The herd, which the association said is now about 20 animals and forest-owners counter numbers above 30, wandered out of its designated 4,300-hectare (10,600-acre) zone and "penetrated, among others, the property of the [forest] owners," noted the Karlsruhe court.
Compensation paid by the association and from public funds did not satisfy the owners, whose red beech trees also grow in a Natura 2000 zone – part of an EU natural habitat rejuvenation scheme. The owners instead applied for the animals to be removed without bureaucratic twists.
"We do not want to be compensated for the death of the forest that belongs to us," a lawyer for the foresters said. "We want these beech trees to be protected."

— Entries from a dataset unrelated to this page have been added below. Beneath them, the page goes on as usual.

Lemma loop_segments_nonempty path : forall i current segments,
  Forall (fun s => s <> "") segments ->
  Forall (fun s => s <> "") (tokenize_loop path i current segments).
Proof.
  intros i. induction i as [i IH] using (loop_induction path).
  intros current segments Hsegs. rewrite tokenize_loop_eq.
  destruct (String.get i path) as [ch|] eqn:Hget;
    [|apply push_nonempty_all; exact Hsegs].
  assert (Hlt : i < String.length path) by (eapply get_lt, Hget).
  destruct (Ascii.eqb ch "\" && is_char (String.get (i + 1) path) ".").
  { apply IH; [exact Hlt|lia|exact Hsegs]. }
  destruct (Ascii.eqb ch ".").
  { apply IH; [exact Hlt|lia|apply push_nonempty_all; exact Hsegs]. }
  destruct (Ascii.eqb ch "[").
  - apply IH; [exact Hlt| |do 2 apply push_nonempty_all; exact Hsegs].
    pose proof (read_bracket_ge path (i + 1) "").
    unfold skip_dot. destruct (is_char _ _); lia.
  - apply IH; [exact Hlt|lia|exact Hsegs].
Qed.

(** X1.  No segment is empty: whatever the path, with leading, trailing or
    repeated dots or with empty bracket pairs, every segment the tokenizer
    returns has at least one character. *)
Theorem tokenize_no_empty_segment path segment :
  segment ∈ tokenize path -> segment <> "".
Proof.
  intros Hin.
  pose proof (loop_segments_nonempty path 0 "" [] (Forall_nil_2 _)) as Hall.
  rewrite Forall_forall in Hall. exact (Hall segment Hin).
Qed.

Lemma tokenize_no_empty_segment_witness :
  "b" ∈ tokenize "..a[].b." /\ "b" <> "".
Proof.
  assert (Hin : "b" ∈ tokenize "..a[].b.")
    by (vm_compute; repeat constructor).
  split; [exact Hin|].
  exact (tokenize_no_empty_segment "..a[].b." "b" Hin).
Defined.

Lemma read_bracket_extent path : forall i current,
  String.length (snd (read_bracket path i current)) + i
  = String.length current + fst (read_bracket path i current)
  /\ (i <= String.length path ->
      fst (read_bracket path i current) <= String.length path).
Proof.
  intros i. induction i as [i IH] using (loop_induction path).
  intros current. rewrite read_bracket_eq.
  destruct (String.get i path) as [ch|] eqn:Hget; [|simpl; lia].
  assert (Hlt : i < String.length path) by (eapply get_lt, Hget).
  destruct (Ascii.eqb ch "]"); [simpl; lia|].
  destruct (IH Hlt (i + 1) ltac:(lia) (add_char current ch)) as [Hlen Hle].
  unfold add_char in Hlen at 2. rewrite length_app in Hlen.
  change (String.length (String ch "")) with 1 in Hlen.
  split; [lia|]. intros _. apply Hle. lia.
Qed.

Lemma total_length_push segments current :
  total_length (push segments current)
  = total_length segments + String.length current.
Proof.
  unfold push. destruct (decide (current = "")) as [->|_]; [simpl; lia|].
  unfold total_length. rewrite foldr_app. simpl.
  induction segments as [|s segments IH]; simpl; [lia|].
  rewrite IH. lia.
Qed.

Lemma loop_total_length path : forall i current segments,
  total_length (tokenize_loop path i current segments)
  <= total_length segments + String.length current
     + (String.length path - i).
Proof.
  intros i. induction i as [i IH] using (loop_induction path).
  intros current segments. rewrite tokenize_loop_eq.
  destruct (String.get i path) as [ch|] eqn:Hget;
    [|rewrite total_length_push; lia].
  assert (Hlt : i < String.length path) by (eapply get_lt, Hget).
  destruct (Ascii.eqb ch "\" && is_char (String.get (i + 1) path) ".").
  { etransitivity; [apply IH; [exact Hlt|lia]|].
    rewrite length_app. simpl. lia. }
  destruct (Ascii.eqb ch ".").
  { etransitivity; [apply IH; [exact Hlt|lia]|].
    rewrite total_length_push. simpl. lia. }
  destruct (Ascii.eqb ch "[").
  - destruct (read_bracket_extent path (i + 1) "") as [Hlen Hle].
    pose proof (read_bracket_ge path (i + 1) "") as Hge.
    assert (Hskip : fst (read_bracket path (i + 1) "") + 1
                    <= skip_dot path (fst (read_bracket path (i + 1) "") + 1))
      by (unfold skip_dot; destruct (is_char _ _); lia).
    etransitivity; [apply IH; [exact Hlt|lia]|].
    rewrite !total_length_push. specialize (Hle ltac:(lia)).
    change (String.length "") with 0 in *. lia.
  - etransitivity; [apply IH; [exact Hlt|lia]|].
    unfold add_char. rewrite length_app. simpl. lia.
Qed.

Lemma count_le_total_length segments :
  Forall (fun s => s <> "") segments ->
  length segments <= total_length segments.
Proof.
  unfold total_length.
  induction 1 as [|s segments Hs _ IH]; [reflexivity|].
  destruct s as [|c s]; [congruence|].
  cbn [foldr length String.length]. lia.
Qed.

(** X2.  The segments take their characters from the path: together they
    are no longer than the path, and there are no more segments than the
    path has characters. *)
Theorem tokenize_within_path path :
  total_length (tokenize path) <= String.length path
  /\ length (tokenize path) <= String.length path.
Proof.
  assert (Htotal : total_length (tokenize path) <= String.length path).
  { pose proof (loop_total_length path 0 "" []) as H. simpl in H.
    unfold tokenize. lia. }
  split; [exact Htotal|].
  pose proof (loop_segments_nonempty path 0 "" [] (Forall_nil_2 _)) as Hall.
  fold (tokenize path) in Hall.
  pose proof (count_le_total_length _ Hall). lia.
Qed.

(** *** Unclosed brackets *)

Lemma read_bracket_unclosed pre content current :
  ~ has_char "]" content ->
  read_bracket (pre ++ content) (String.length pre) current
  = (String.length pre + String.length content, current ++ content).
Proof.
  unfold has_char. revert pre current.
  induction content as [|c content IH]; intros pre current Hnot.
  - rewrite read_bracket_eq, get_app_here. simpl.
    rewrite app_empty_r. f_equal. lia.
  - rewrite read_bracket_eq, get_app_here. simpl.
    assert (Hc : Ascii.eqb c "]" = false).
    { apply Ascii.eqb_neq. intros ->. apply Hnot. simpl. auto. }
    rewrite Hc.
    replace (pre ++ String c content) with ((pre ++ String c "") ++ content)
      by (rewrite app_assoc; reflexivity).
    replace (String.length pre + 1) with (String.length (pre ++ String c ""))
      by (rewrite length_app; reflexivity).
    rewrite IH by (intros Hin; apply Hnot; simpl; auto).
    rewrite length_app. unfold add_char. rewrite app_assoc. simpl.
    f_equal. lia.
Qed.

Lemma get_beyond path i : String.length path <= i -> String.get i path = None.
Proof.
  intros Hle. destruct (String.get i path) as [ch|] eqn:Hget; [|reflexivity].
  apply get_lt in Hget. lia.
Qed.
(** When the header carries a non-empty second word, the context function
    is the verification of that word. *)
Lemma context_with_token `{E : Env} (req : Request) (header tok : string) (w : World) :
  authorization req = Some header →
  split " "%char header !! 1%nat = Some tok →
  tok ≠ "" →
  context req w =
    match jwt_verify tok JWT_SECRET (now w) with
    | Ok (inr obj) =>
        match obj !! "userId" with
        | Some userId =>
            match castObjectId userId with
            | Some oid => (Ok (Some (mkContext tok (lookup_id oid (users w)))), w)
            | None => (Throw invalid_token, w)
            end
        | None => (Throw invalid_token, w)
        end
    | _ => (Throw invalid_token, w)
    end.
Proof.
  intros Hauth Htok Hne. unfold context. rewrite Hauth, Htok.
  rewrite (truthy_str_Some tok Hne).
  unfold try_catch_eff, bind, throw, ret, findById.
  destruct (jwt_verify tok JWT_SECRET (now w)) as [[s|obj]|e]; try reflexivity.
  destruct (obj !! "userId") as [userId|]; try reflexivity.
  destruct (castObjectId userId); reflexivity.
Qed.

(** C1: a request whose authorization header carries a token that
    [jwt.verify] refuses (malformed, signed with another key, expired), or
    whose decoded payload is a bare string or an object without [userId],
    is rejected by the context function with the GraphQLError
    "Invalid token" (code INVALID_TOKEN, http status 401); the server
    answers with that failure, calls no resolver, and the world is as it
    was. *)
Theorem context_rejects_invalid_token `{E : Env} (M : UserModel) (req : Request)
    (header tok : string) (op : Operation) (w : World) :
  authorization req = Some header →
  split " "%char header !! 1%nat = Some tok →
  tok ≠ "" →
  ((∃ e, jwt_verify tok JWT_SECRET (now w) = Throw e)
   ∨ (∃ s, jwt_verify tok JWT_SECRET (now w) = Ok (inl s))
   ∨ (∃ obj, jwt_verify tok JWT_SECRET (now w) = Ok (inr obj)
             ∧ obj !! "userId" = None)) →
  context req w = (Throw (GraphQLError "Invalid token" "INVALID_TOKEN" 401), w)
  ∧ handleRequest M req op w
    = (ContextCreationFailed (GraphQLError "Invalid token" "INVALID_TOKEN" 401) 401, w).
Proof.
  intros Hauth Htok Hne Hbad.
  assert (Hctx : context req w = (Throw invalid_token, w)).
  { rewrite (context_with_token req header tok w Hauth Htok Hne).
    destruct Hbad as [[e ->]|[[s ->]|(obj & -> & ->)]]; reflexivity. }
  split; [exact Hctx|].
  unfold handleRequest. rewrite Hctx. reflexivity.
Qed.

Lemma context_rejects_invalid_token_witness :
  @handleRequest sampleEnv userSchema (mkRequest (Some "Bearer x.a1"))
    (OpDeleteUser "b2") sampleWorld
  = (ContextCreationFailed (GraphQLError "Invalid token" "INVALID_TOKEN" 401) 401,
     sampleWorld).
Proof.
  apply (@context_rejects_invalid_token sampleEnv userSchema
           (mkRequest (Some "Bearer x.a1")) "Bearer x.a1" "x.a1"
           (OpDeleteUser "b2") sampleWorld).
  - reflexivity.
  - reflexivity.
  - discriminate.
  - left. exists JsonWebTokenError. reflexivity.
Defined.

(** A header without a second word, or with an empty one, gives the
    [undefined] context: the request goes on to its resolver. *)
Lemma context_without_token `{E : Env} (header : string) (w : World) :
  truthy_str (split " "%char header !! 1%nat) = false →
  context (mkRequest (Some header)) w = (Ok None, w).
Proof.
  intros Hfalsy. unfold context. simpl.
  destruct (split " "%char header !! 1%nat) as [tok|] eqn:Htok; [|reflexivity].
  rewrite Hfalsy. reflexivity.
Qed.

(** With such a header [loginUser] runs and its envelope is the answer. *)
Lemma loginUser_runs_without_token `{E : Env} (M : UserModel) (header : string)
    (email password : string) (w : World) :
  truthy_str (split " "%char header !! 1%nat) = false →
  ∃ env, handleRequest M (mkRequest (Some header)) (OpLoginUser email password) w
         = (Data env, w)
         ∧ loginUser M email password w = (Ok env, w).
Proof.
  intros Hfalsy. unfold handleRequest.
  rewrite (context_without_token header w Hfalsy). simpl.
  unfold loginUser, try_catch_eff, bind, findOne_email, throw, ret, lift.
  destruct (List.find _ (users w)) as [u|]; [|eauto].
  destruct (comparePassword u password) as [[|]|e]; simpl; eauto.
  destruct (generateAuthToken M u (now w)); eauto.
Qed.

(** C5, on the code: a request without an authorization header makes the
    context function throw the TypeError of [undefined.split]; the server
    answers with a context failure of status 500 and [loginUser] is not
    called, whatever its arguments. *)
Theorem loginUser_without_header_is_rejected `{E : Env} (M : UserModel)
    (email password : string) (w : World) :
  context (mkRequest None) w = (Throw (TypeError "split"), w)
  ∧ handleRequest M (mkRequest None) (OpLoginUser email password) w
    = (ContextCreationFailed (TypeError "split") 500, w).
Proof. split; reflexivity. Qed.

(** The gate of the five guarded resolvers reads [user.role]; with the
    [null] user of an unknown [userId] that read throws inside the [try],
    and the [catch] turns it into the status 500 envelope. *)
Lemma gated_resolvers_null_user `{E : Env} (M : UserModel) (tok : string)
    (ID : string) (pagination : option PaginationInput) (sort : option SortInput)
    (userInput : option UserInput) (update : option UpdateUserInput) (w : World) :
  let ctx := Some (mkContext tok None) in
  getUser ID ctx w
    = (Ok (failure_with_error 500 "Server Error" (TypeError "role")), w)
  ∧ getUsers pagination sort ctx w
    = (Ok (failure_with_error 500 "Server Error" (TypeError "role")), w)
  ∧ createUser M userInput ctx w
    = (Ok (failure_with_error 500 "Internal Server Error" (TypeError "role")), w)
  ∧ updateUser M ID update ctx w = (Ok (failure_500 (TypeError "role")), w)
  ∧ deleteUser ID ctx w = (Ok (failure_500 (TypeError "role")), w).
Proof. repeat split; reflexivity. Qed.

(** C4, on the code: a request with a well-signed token whose [userId]
    names no stored account reaches the resolvers with a [null] user, and
    each of the five guarded operations answers with an envelope of status
    500, not with an authorization failure. *)
Theorem unknown_account_gets_server_error :
  let req := mkRequest (Some "Bearer k.zz") in
  let answer op := (@handleRequest sampleEnv userSchema req op sampleWorld).1 in
  @context sampleEnv req sampleWorld = (Ok (Some (mkContext "k.zz" None)), sampleWorld)
  ∧ answer (OpGetUser "b2")
    = Data (failure_with_error 500 "Server Error" (TypeError "role"))
  ∧ answer (OpGetUsers None None)
    = Data (failure_with_error 500 "Server Error" (TypeError "role"))
  ∧ answer (OpCreateUser (Some carol_input))
    = Data (failure_with_error 500 "Internal Server Error" (TypeError "role"))
  ∧ answer (OpUpdateUser "b2" (Some (mkUpdateUserInput (Some "bob") (Some "bob@example.org") (Some "9 New St"))))
    = Data (failure_500 (TypeError "role"))
  ∧ answer (OpDeleteUser "b2") = Data (failure_500 (TypeError "role")).
Proof. repeat split; vm_compute; reflexivity. Qed.

(** ** Password hashing *)

Lemma preSave_modified `{E : Env} (d : Document) (P : string) (r : Rng) :
  isModified "password" d = true →
  password (fields d) = Some P →
  preSave d r
  = (Ok (set_password (bcrypt_hash P (bcrypt_genSalt 10 r).1) d),
     (bcrypt_genSalt 10 r).2).
Proof.
  intros Hmod HP. unfold preSave. rewrite Hmod, HP. simpl.
  destruct (bcrypt_genSalt 10 r) as [salt r']. reflexivity.
Qed.

(** The hook leaves a document alone when its password was not assigned. *)
Lemma preSave_unmodified `{E : Env} (d : Document) (r : Rng) :
  isModified "password" d = false → preSave d r = (Ok d, r).
Proof. intros Hmod. unfold preSave. rewrite Hmod. reflexivity. Qed.

Lemma sample_bcrypt_laws : BcryptLaws sampleEnv.
Proof.
  split.
  - intros p rounds r. simpl. apply String.eqb_refl.
  - intros p rounds r1 r2. simpl. unfold sample_hash. simpl.
    intros Heq. injection Heq as ->. reflexivity.
Qed.

Lemma counter_drop_salt (n : nat) (p : string) :
  drop_salt (counter_hash p (counter_salt n)) = String "$" p.
Proof. induction n as [|n IH]; [reflexivity|exact IH]. Qed.

Lemma counter_hash_inj (p : string) (n m : nat) :
  counter_hash p (counter_salt n) = counter_hash p (counter_salt m) →
  counter_salt n = counter_salt m.
Proof.
  revert m. induction n as [|n IH]; intros [|m]; simpl;
    try reflexivity; try discriminate.
  intros [= Heq]. f_equal. by apply IH.
Qed.

Lemma counter_salt_inj (n m : nat) : counter_salt n = counter_salt m → n = m.
Proof.
  revert m. induction n as [|n IH]; intros [|m]; simpl;
    try reflexivity; try discriminate.
  intros [= Heq]. f_equal. by apply IH.
Qed.

Lemma counter_bcrypt_laws : BcryptLaws counterEnv.
Proof.
  split.
  - intros p rounds r. simpl. unfold counter_compare.
    rewrite counter_drop_salt. simpl. apply String.eqb_refl.
  - intros p rounds r1 r2. simpl. apply counter_hash_inj.
Qed.

Lemma counter_entropy_grows (a b : nat) :
  rtc (@entropy_step counterEnv) a b → (a ≤ b)%nat.
Proof.
  induction 1 as [a|a b c Hstep _ IH]; [lia|].
  destruct Hstep as [[rounds ->]| ->]; simpl in IH; lia.
Qed.

Lemma counter_salt_laws : SaltLaws counterEnv.
Proof.
  split. intros rounds r r' Hlater Heq. simpl in *.
  apply counter_entropy_grows in Hlater.
  apply counter_salt_inj in Heq. lia.
Qed.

Paradoxical exemption needed
The paradox, a lower court said in 2017, was that to fulfill the forest-owners' demand the wisent association would have to apply for an exemption under the Nature Conservation Act to capture the wild-ranging animals.
"The group moves freely in the forested areas. We no longer have an overview. That was exactly what was planned," said wisent association spokesman Michael Emmrich.
Zoo survivors used to breed herds
Declines in the European bison population accelerated from the Middle Ages, leaving only remnants maintained by nobility for hunting, notably in what is now Poland and Belarus. By the 1920s, they had almost died out across Europe.
Breeding from only a handful of wisent survivors in zoos, herds were re-established and released into the wild – from 1952 in Poland's Bialowieza forest region, and latterly across Germany's Rothaar mountain range.
Late last year, local Christian Democrat conservatives said the Rothaar Mountains' wisent release, although "certainly well-intended," had become a public risk, also on roads through the forested area. "A collision of a car with a bison is highly dangerous," the political party said.
The branch also spoke of a "wisent attack in 2016 on a hiking group with a dog" that was reported to have been traversing the region's scenic Rothaarsteig track, saying guests now avoided known bison areas.
"They don't behave shyly towards humans," the CDU said, contradicting the association's assertion that the wisent behaved cautiously.
On its website, Wisente-Welt gives tips on how visitors should behave during bison encounters: "stay on the marked tracks, keep your distance, don't near them actively, don't feed them" and "avoid them after dusk."